[Your task]
Needed from the data below: every line from the one with "by (apply Qle_shift_div_r;" up to and including the one with "apply Qfloor_unique; lra.", repeated exactly and with nothing else.

[Dataset entries]
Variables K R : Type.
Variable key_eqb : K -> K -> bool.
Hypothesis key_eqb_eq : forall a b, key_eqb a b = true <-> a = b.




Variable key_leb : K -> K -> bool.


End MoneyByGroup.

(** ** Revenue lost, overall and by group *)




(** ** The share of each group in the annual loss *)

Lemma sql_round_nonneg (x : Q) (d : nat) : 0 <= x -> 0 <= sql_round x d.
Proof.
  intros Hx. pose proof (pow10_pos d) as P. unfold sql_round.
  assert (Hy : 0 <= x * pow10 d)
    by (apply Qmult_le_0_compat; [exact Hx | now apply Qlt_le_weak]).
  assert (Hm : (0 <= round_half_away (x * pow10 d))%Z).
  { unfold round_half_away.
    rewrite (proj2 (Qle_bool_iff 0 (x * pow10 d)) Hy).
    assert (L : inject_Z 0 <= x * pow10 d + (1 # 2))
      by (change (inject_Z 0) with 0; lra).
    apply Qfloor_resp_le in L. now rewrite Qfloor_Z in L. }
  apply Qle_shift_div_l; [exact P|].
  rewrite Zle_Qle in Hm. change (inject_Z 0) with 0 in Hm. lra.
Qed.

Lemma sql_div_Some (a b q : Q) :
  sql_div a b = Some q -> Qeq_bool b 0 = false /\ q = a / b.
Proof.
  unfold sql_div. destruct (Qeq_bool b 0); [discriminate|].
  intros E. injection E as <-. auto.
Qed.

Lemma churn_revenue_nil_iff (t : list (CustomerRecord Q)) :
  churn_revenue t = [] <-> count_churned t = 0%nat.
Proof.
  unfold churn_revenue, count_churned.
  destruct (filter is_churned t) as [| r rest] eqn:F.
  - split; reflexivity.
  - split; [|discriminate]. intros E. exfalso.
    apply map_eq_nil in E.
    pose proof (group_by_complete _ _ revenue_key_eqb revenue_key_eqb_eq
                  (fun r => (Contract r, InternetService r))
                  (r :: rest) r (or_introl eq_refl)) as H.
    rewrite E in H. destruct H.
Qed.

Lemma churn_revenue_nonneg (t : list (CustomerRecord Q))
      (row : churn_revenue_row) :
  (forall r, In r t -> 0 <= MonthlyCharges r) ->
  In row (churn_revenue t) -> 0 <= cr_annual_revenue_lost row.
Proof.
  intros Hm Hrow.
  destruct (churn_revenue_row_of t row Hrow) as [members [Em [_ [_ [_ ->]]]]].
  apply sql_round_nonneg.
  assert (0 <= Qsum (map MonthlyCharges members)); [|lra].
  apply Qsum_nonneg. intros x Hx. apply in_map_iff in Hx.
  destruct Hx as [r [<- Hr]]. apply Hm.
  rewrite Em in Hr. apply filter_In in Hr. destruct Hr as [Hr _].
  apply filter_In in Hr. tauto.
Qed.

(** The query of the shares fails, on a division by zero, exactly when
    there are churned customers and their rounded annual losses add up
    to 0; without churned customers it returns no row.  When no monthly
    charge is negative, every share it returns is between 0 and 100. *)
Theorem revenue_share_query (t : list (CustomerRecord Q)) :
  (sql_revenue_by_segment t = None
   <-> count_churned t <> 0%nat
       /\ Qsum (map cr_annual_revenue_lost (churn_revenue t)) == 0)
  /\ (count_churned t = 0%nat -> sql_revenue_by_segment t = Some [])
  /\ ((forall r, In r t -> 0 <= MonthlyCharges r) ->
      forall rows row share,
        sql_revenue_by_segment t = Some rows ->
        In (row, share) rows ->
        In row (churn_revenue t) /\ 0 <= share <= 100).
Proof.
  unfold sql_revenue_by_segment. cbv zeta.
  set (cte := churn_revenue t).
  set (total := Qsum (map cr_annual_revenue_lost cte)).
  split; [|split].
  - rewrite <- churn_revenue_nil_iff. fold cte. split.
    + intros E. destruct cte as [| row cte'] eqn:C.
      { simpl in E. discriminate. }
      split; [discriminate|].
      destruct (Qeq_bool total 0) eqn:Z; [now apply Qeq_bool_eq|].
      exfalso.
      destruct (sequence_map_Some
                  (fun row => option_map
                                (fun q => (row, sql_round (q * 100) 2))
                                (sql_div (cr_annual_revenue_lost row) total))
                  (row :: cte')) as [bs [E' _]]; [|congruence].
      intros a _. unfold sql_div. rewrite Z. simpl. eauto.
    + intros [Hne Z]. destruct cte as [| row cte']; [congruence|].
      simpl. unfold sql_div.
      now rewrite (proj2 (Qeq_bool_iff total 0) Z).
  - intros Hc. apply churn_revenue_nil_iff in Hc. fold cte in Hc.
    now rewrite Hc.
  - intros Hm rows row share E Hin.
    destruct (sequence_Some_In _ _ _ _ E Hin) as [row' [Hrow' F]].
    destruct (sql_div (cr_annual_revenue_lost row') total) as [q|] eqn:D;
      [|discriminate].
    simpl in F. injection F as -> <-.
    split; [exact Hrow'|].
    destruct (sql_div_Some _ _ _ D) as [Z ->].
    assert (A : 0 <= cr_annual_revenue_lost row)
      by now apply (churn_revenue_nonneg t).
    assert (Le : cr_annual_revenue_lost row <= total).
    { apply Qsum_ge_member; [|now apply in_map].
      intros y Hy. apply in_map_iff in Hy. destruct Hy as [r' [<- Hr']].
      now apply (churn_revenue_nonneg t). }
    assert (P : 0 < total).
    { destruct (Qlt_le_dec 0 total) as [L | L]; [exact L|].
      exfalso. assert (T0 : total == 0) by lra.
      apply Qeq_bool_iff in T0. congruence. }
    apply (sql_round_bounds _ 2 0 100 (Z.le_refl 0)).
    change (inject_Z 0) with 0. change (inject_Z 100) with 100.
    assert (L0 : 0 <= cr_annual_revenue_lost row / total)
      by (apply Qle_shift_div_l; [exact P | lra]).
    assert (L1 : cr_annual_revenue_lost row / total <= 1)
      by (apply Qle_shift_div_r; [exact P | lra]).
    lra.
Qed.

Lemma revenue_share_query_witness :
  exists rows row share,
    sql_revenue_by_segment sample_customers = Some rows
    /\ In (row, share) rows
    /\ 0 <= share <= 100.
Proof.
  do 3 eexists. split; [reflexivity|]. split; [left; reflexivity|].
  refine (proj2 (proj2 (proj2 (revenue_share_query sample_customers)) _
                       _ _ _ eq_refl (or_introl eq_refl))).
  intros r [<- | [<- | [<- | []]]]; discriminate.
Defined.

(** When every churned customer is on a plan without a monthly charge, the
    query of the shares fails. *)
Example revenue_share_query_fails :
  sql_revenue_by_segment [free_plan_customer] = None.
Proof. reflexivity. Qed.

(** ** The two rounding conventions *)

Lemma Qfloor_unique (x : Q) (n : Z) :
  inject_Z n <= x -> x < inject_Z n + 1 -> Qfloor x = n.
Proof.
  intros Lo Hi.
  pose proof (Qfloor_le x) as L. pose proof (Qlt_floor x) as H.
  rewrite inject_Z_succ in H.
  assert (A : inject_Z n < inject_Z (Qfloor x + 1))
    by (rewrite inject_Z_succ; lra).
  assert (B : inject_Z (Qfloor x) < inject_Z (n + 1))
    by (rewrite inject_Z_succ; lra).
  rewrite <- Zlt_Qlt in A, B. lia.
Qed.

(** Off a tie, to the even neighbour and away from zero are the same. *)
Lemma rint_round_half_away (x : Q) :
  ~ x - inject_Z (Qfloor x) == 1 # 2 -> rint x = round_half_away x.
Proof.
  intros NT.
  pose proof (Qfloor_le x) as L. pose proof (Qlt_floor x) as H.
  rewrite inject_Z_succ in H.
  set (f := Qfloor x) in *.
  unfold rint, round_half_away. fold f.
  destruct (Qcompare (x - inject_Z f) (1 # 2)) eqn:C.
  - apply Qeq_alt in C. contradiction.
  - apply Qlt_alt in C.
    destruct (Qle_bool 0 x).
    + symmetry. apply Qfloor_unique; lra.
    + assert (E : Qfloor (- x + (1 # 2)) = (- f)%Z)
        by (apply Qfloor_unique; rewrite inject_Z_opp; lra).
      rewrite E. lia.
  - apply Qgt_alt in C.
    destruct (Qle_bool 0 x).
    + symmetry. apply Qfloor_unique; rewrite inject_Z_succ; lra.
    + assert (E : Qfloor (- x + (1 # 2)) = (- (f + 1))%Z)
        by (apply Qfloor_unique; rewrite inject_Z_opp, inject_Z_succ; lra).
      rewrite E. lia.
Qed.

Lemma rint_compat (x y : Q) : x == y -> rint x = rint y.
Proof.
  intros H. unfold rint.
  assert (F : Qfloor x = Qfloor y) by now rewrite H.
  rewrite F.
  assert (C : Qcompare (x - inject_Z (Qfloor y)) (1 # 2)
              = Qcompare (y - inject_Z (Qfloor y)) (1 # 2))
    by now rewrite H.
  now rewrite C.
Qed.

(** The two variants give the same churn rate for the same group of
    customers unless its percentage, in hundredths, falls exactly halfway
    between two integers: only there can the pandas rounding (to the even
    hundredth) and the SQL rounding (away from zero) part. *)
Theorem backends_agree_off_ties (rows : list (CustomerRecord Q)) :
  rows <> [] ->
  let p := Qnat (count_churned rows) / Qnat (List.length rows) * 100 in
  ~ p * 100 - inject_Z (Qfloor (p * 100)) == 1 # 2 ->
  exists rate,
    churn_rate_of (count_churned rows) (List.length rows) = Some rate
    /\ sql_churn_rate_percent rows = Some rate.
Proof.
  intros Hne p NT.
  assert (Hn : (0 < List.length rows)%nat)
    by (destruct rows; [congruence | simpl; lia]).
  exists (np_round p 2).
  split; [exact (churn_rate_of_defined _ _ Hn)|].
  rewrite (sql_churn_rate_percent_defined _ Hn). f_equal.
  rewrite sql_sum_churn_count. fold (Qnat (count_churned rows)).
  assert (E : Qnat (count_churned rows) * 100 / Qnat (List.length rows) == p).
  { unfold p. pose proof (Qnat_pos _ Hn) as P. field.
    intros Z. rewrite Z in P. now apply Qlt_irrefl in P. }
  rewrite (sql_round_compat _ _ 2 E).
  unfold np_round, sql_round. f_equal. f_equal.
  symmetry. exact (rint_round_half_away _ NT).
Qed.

[Solution to the exercise]
      by (apply Qle_shift_div_r; [exact P | lra]).
    lra.
Qed.

Lemma revenue_share_query_witness :
  exists rows row share,
    sql_revenue_by_segment sample_customers = Some rows
    /\ In (row, share) rows
    /\ 0 <= share <= 100.
Proof.
  do 3 eexists. split; [reflexivity|]. split; [left; reflexivity|].
  refine (proj2 (proj2 (proj2 (revenue_share_query sample_customers)) _
                       _ _ _ eq_refl (or_introl eq_refl))).
  intros r [<- | [<- | [<- | []]]]; discriminate.
Defined.

(** When every churned customer is on a plan without a monthly charge, the
    query of the shares fails. *)
Example revenue_share_query_fails :
  sql_revenue_by_segment [free_plan_customer] = None.
Proof. reflexivity. Qed.

(** ** The two rounding conventions *)

Lemma Qfloor_unique (x : Q) (n : Z) :
  inject_Z n <= x -> x < inject_Z n + 1 -> Qfloor x = n.
Proof.
  intros Lo Hi.
  pose proof (Qfloor_le x) as L. pose proof (Qlt_floor x) as H.
  rewrite inject_Z_succ in H.
  assert (A : inject_Z n < inject_Z (Qfloor x + 1))
    by (rewrite inject_Z_succ; lra).
  assert (B : inject_Z (Qfloor x) < inject_Z (n + 1))
    by (rewrite inject_Z_succ; lra).
  rewrite <- Zlt_Qlt in A, B. lia.
Qed.

(** Off a tie, to the even neighbour and away from zero are the same. *)
Lemma rint_round_half_away (x : Q) :
  ~ x - inject_Z (Qfloor x) == 1 # 2 -> rint x = round_half_away x.
Proof.
  intros NT.
  pose proof (Qfloor_le x) as L. pose proof (Qlt_floor x) as H.
  rewrite inject_Z_succ in H.
  set (f := Qfloor x) in *.
  unfold rint, round_half_away. fold f.
  destruct (Qcompare (x - inject_Z f) (1 # 2)) eqn:C.
  - apply Qeq_alt in C. contradiction.
  - apply Qlt_alt in C.
    destruct (Qle_bool 0 x).
    + symmetry. apply Qfloor_unique; lra.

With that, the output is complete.